Re: Marketing Minutes December 13, 2012

2012-12-14 Thread Dave Neary

Hi,

Sorry I couldn't attend - a sick son  bedtime meant that 8pm yesterday 
was rush hour in the Neary household.


On 12/14/2012 03:24 PM, Emily Gonyer wrote:

Sri: Theres a common wisdom that GNOME will throw out features and are
unfriendly. We've let others tell our story for us. As a result, most
of the press we receive is negative, focusing on GNOME 3's failures
and shortcomings.

Andreas: Whats the biggest drawback of this perception?

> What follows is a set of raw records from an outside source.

(* ===== verification/Prelude.v ===== *)
(** * Verification of the customer-service backend: overview and prelude

    The program ([src/app]) is a multi-tenant customer-service agent: a LangGraph
    graph that checks a question, recognises its intent, routes it to course
    retrieval, an order lookup, a supervisor or small talk, and answers; around it, an
    LLM gateway with quotas, cache and circuit breaker, session locks, concurrency
    slots, tool caches and order permissions.

    ** Files and the code they model

    Foundations, with no code of their own:
    - [Prelude]: outcomes of calls ([res]), the state-and-exception monad [ST] (the
      state survives an exception, as in Python), [trace] (reflexive-transitive
      closure of a labelled step relation), list lemmas, automation ([crush],
      [bool_to_prop], the hint database [py]).
    - [PyText]: [str] as lists of code points, with [strip], [lower], [replace], [in],
      [\d] and [isspace] (Unicode 14.0 tables); [PyFloat]: binary64 arithmetic,
      [round], [int], [format(x, "g")], decimal text; [PyRe]: a backtracking matcher for
      the regular expressions; [Json]: the dictionaries of the graph's state; [PyJson]:
      [json.dumps] and [json.loads] on text, with decimal numbers; [PyUnicode]: case
      folding and letters; [PySort]: stable sorting, and the order of floats; [PyDict]:
      dictionaries whose order shows.
    - [Errors]: every exception the modelled code raises or tests for.
    - [Redis]: Redis commands as type classes with laws, and executable servers.

    Components, each a file with its data, operations, invariant and theorems:
    - [Circuit] (llm_gateway/circuit.py): the breaker; each function is an atomic step
      (the code holds a lock), and [step] is the system of concurrent callers.
    - [ChatSlots] (chat_slots.py): the in-process store ([Memory]) and the Lua scripts
      ([Cluster]) refine one specification of leases, through the class [SlotStore].
    - [Tenancy] (tenancy.py, thread_id.py): identities and thread ids.
    - [OrderNo] (services/order.py, agents/policy.py): order numbers in text.
    - [Schemas] (schemas.py), [Policy] (agents/policy.py): routing data, guards, graph
      edges, the supervisor's plan.
    - [Window] (context/window.py), [Slots] (context/slots.py), [Intent]
      (agents/intent.py): history selection under a token budget, what is remembered
      between turns, and recognition itself.
    - [Filters] (security/filters.py): injection detection, masking, the length limit.
    - [State] (graph/state), [Turn] (context/turn.py), [Graph] (graph/nodes.py,
      builder.py): the state of a conversation, its message channel, the nodes and the
      edges of a turn; [CacheUpdates]: what tools may write into that state.
    - [Facts] (context/summary/facts.py), [Compress] (the rest of context/summary): the
      rolling summary, and which messages are kept, folded into it or let go.
    - [Archive] (db/archive.py), [UserMemory] (memory.py): conversations and profiles that
      outlive the checkpoint; [TurnArchive] promises the runner what a turn leaves there.
    - [Runner] (graph/runner.py, stream.py, hydrate.py): a turn as a stream of events, over
      the class [TurnGraph]; [Concurrency] (concurrency.py, the chat endpoints of app.py):
      a request around it, over the class [SlotStore].
    - [OrderAccess] (security/order_access.py), [Orders] (services/order.py): who may
      read which order, and the report built from it.
    - [Escalation] (tool_escalation.py), [ToolCache] (tool_cache.py): failure counts and
      hand-over; cached reports, over the class [ToolCacheStore] with an in-process and
      a Redis instance.
    - [Capability] (capabilities/types.py, registry.py): the protocol between the
      supervisor and its tools, a record of operations; [OrderCapability]
      (capabilities/order.py) and [CourseCapability] (capabilities/course.py) implement
      it; [Supervisor] (agents/supervisor.py) is its client.
    - [QuotaStore] (llm_gateway/stores.py, types.py), [Gateway] (llm_gateway/gateway.py):
      counters and response cache, in process and in Redis; quota, cache, breaker,
      retries and accounting around a model call or stream.
    - [SessionLock] (session_cache.py): the session locks and the workers around them;
      [CheckpointCache] (the same file): the checkpointer the workers share, over the class
      [SessionCache].
    - [CacheCodec] (llm_gateway/cache_codec.py): what the response cache keeps of an answer.
    - [Query] (rag/rewrite.py, catalog.py, retrieval_plan.py), [Documents] (rag/lexical.py),
      [Retrieval] and [RagContext] (rag/vectorstore.py), [CourseAgent] (agents/rag.py): a
      question is rewritten, searched for by vectors and by words, fused, reranked, turned
      into a context, and answered; [Chunking] (rag/chunking.py): outlines cut into documents;
      [Ingest] (rag/vectorstore.py): the indexes on disk and in the memory of each
      worker; [IngestApi] (rag/ingest_api.py): uploading an outline.
    - [Middleware] (security/middleware.py), [React] (agents/react.py): what stands between
      the agent and its model and tools, and the agent around LangChain's loop.
    - [Executors] (executors.py): the pools that run tools, as a step relation.
    - [Harvest] (evals/harvest.py): samples for evaluation, in files that processes share.
    - [Metrics] (observability/metrics): counters and histograms of a process, snapshots,
      and a scrape over all processes.
    - [Sse] (app.py, static/index.html): the text of a stream, and the page that reads it;
      [Web] (app.py, the rest of observability): the middleware around every request,
      readiness, feedback, the order report, a line of the log.

    ** How state and operations correspond

    A class with mutable fields is a record, or a finite map, threaded through its
    operations; a function that raises returns [res exn A]; one that does both is in
    [ST].  A context variable is an argument (or a field of the threaded state where the
    code sets it).  Time is an argument of each operation that reads a clock: the
    breaker, the slots and the locks compare whole numbers, so theirs is [Z]; the tool
    cache stores [time.time()], so its is a binary64 number, next to the server's [Z].
    Dictionaries whose order is never observed are [gmap]s; where it is, association
    lists.  Calls that run concurrently are atomic steps of a step relation (locks,
    breaker, slots) or run in an order given as an argument ([Supervisor.gather]).

    ** What the theorems show

    Routing: recognition followed by the guards sends a question only where the rules
    allow ([Intent], [Policy]), a plan is well formed, and a missing order number is
    asked for.  Permissions: an order is handed out exactly when the rules allow, and
    refusals are indistinguishable; the order tool and its cache keep that guarantee
    through time-outs, stale answers and shared stores ([OrderCapability], [ToolCache]).
    Billing: what a turn and a tenant are charged is what was used ([Gateway],
    [QuotaStore]).  Concurrency: mutual exclusion of turns, limits on conversations,
    and the breaker's invariant hold over all interleavings.  Text: the order-number
    expression finds the first run of eight digits; history windows fit their budget.
    Degradation: failures hand over to a person at the threshold and nothing is
    retrieved by guesswork ([Supervisor], [Escalation]).  Defects found while modelling
    are theorems too (a wedged breaker, an unbilled stream, a lease shorter than its
    turn, overlapping checkpoint writes), or examples.

    Turns: every turn that completes leaves an answer, on one of seven paths through the
    graph; a refused question touches no model and leaves no message; the history a turn
    leaves is what was there, with the question and the answer, less what the summary took
    in, and compression loses nothing ([Graph], [Turn], [Compress]).  Memory: summary,
    archive and profile are read back as they were written, and a recalled order is one
    its reader may see ([Facts], [Archive], [UserMemory]).  Requests: a stream opens and
    closes as the client expects, both endpoints agree, locks and slots are given back
    ([Runner], [Concurrency]), and a conversation goes on from its checkpoint, on any
    worker, or from the archive ([CheckpointCache], [Runner]).  However the text of a stream
    is cut, the page ends on the answer ([Sse]); each request is counted once, and an order
    its caller may not read is to the caller no order ([Web]).

    Retrieval: a search yields documents of the tenant's knowledge only, whatever vector
    store and reranker return; the context fits its budget, and an answer refers to what
    was found ([Retrieval], [RagContext], [CourseAgent]).  Ingest: the states are those that
    searches and successful ingests of any workers lead to, one operation at a time, around
    one disk; a worker serves what the last ingest of a tenant found in its files
    ([Chunking], [Ingest]), an accepted upload among it, and an upload changes one file at
    most ([IngestApi]).  Agent: no text the model reads holds personal data, a failing tool
    does not end the turn, and a turn fails for few reasons only ([Middleware], [React]).
    Pools: slots are conserved and calls come to rest ([Executors]).  Metrics: a scrape adds
    up what all live processes counted ([Metrics]).  Samples are kept once ([Harvest]).

    ** Bounds and fuel

    [PyRe.star] runs with as much fuel as characters are left, which is enough because
    an iteration that consumes nothing stops it.  [PyFloat.dec] has a step per binary
    digit; [dec_exponent] searches from the number of digits down and a binary64 value
    has fewer than 700 decimal exponents to try.  Retry and acquisition loops run on
    their own budgets, and their theorems say that they end.  The progress score of an
    order is checked exhaustively up to seven steps.

    ** What is not modelled

    Code outside the repository is a parameter with its documented behaviour as laws:
    the language model, tokenizers, Redis, the database queries, the object store, FAISS
    (an index is taken to be its documents), LangChain's agent loop and its splitters,
    pydantic's validation, msgpack, the text of floating numbers in JSON.  The calls to the
    log, to the metrics and to the tracer are left out of the components that make them, as
    they have no effect on the rest.  Not modelled because they are wiring or input/output:
    the command line, the lifespan of the application and its pages, configuration, the
    application context, database sessions and demo data, the embedding client, spans and
    exporters, the evaluation scripts.  What is approximated: [exn_message] leaves out
    decimal fields; a message whose content is a list passes the masking as it is, as in
    the code; [isdigit] is taken to hold of decimal digits only.  A client is taken to read
    its stream to the end, and two calls of the checkpointer on one worker to follow one
    another, except where a theorem says otherwise. *)

From stdpp Require Import base list gmap sets.
From Stdlib Require Export ZArith Lia.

I would say that the biggest draw-back of this perception is that we are 
not growing as a developer community, because we're seen as a 
conservative project where code is as likely to be rejected as accepted 
once the work is done, it's not clear how to get pre-approval before 
developing something that it'll be accepted.


We have also had a couple of examples of new applications being built 
which compete with existing apps, and the process for choosing has been 
unclear - Photos  Shotwell comes to mind, as do Files and Zeitgeist. I 
think this is also hurting the GNOME ISV community (such as it is).


In addition, the reputation of GNOME as a conservative project is worse 
in the platform, with the result that we have few developers working on 
the foundations of the project at this point.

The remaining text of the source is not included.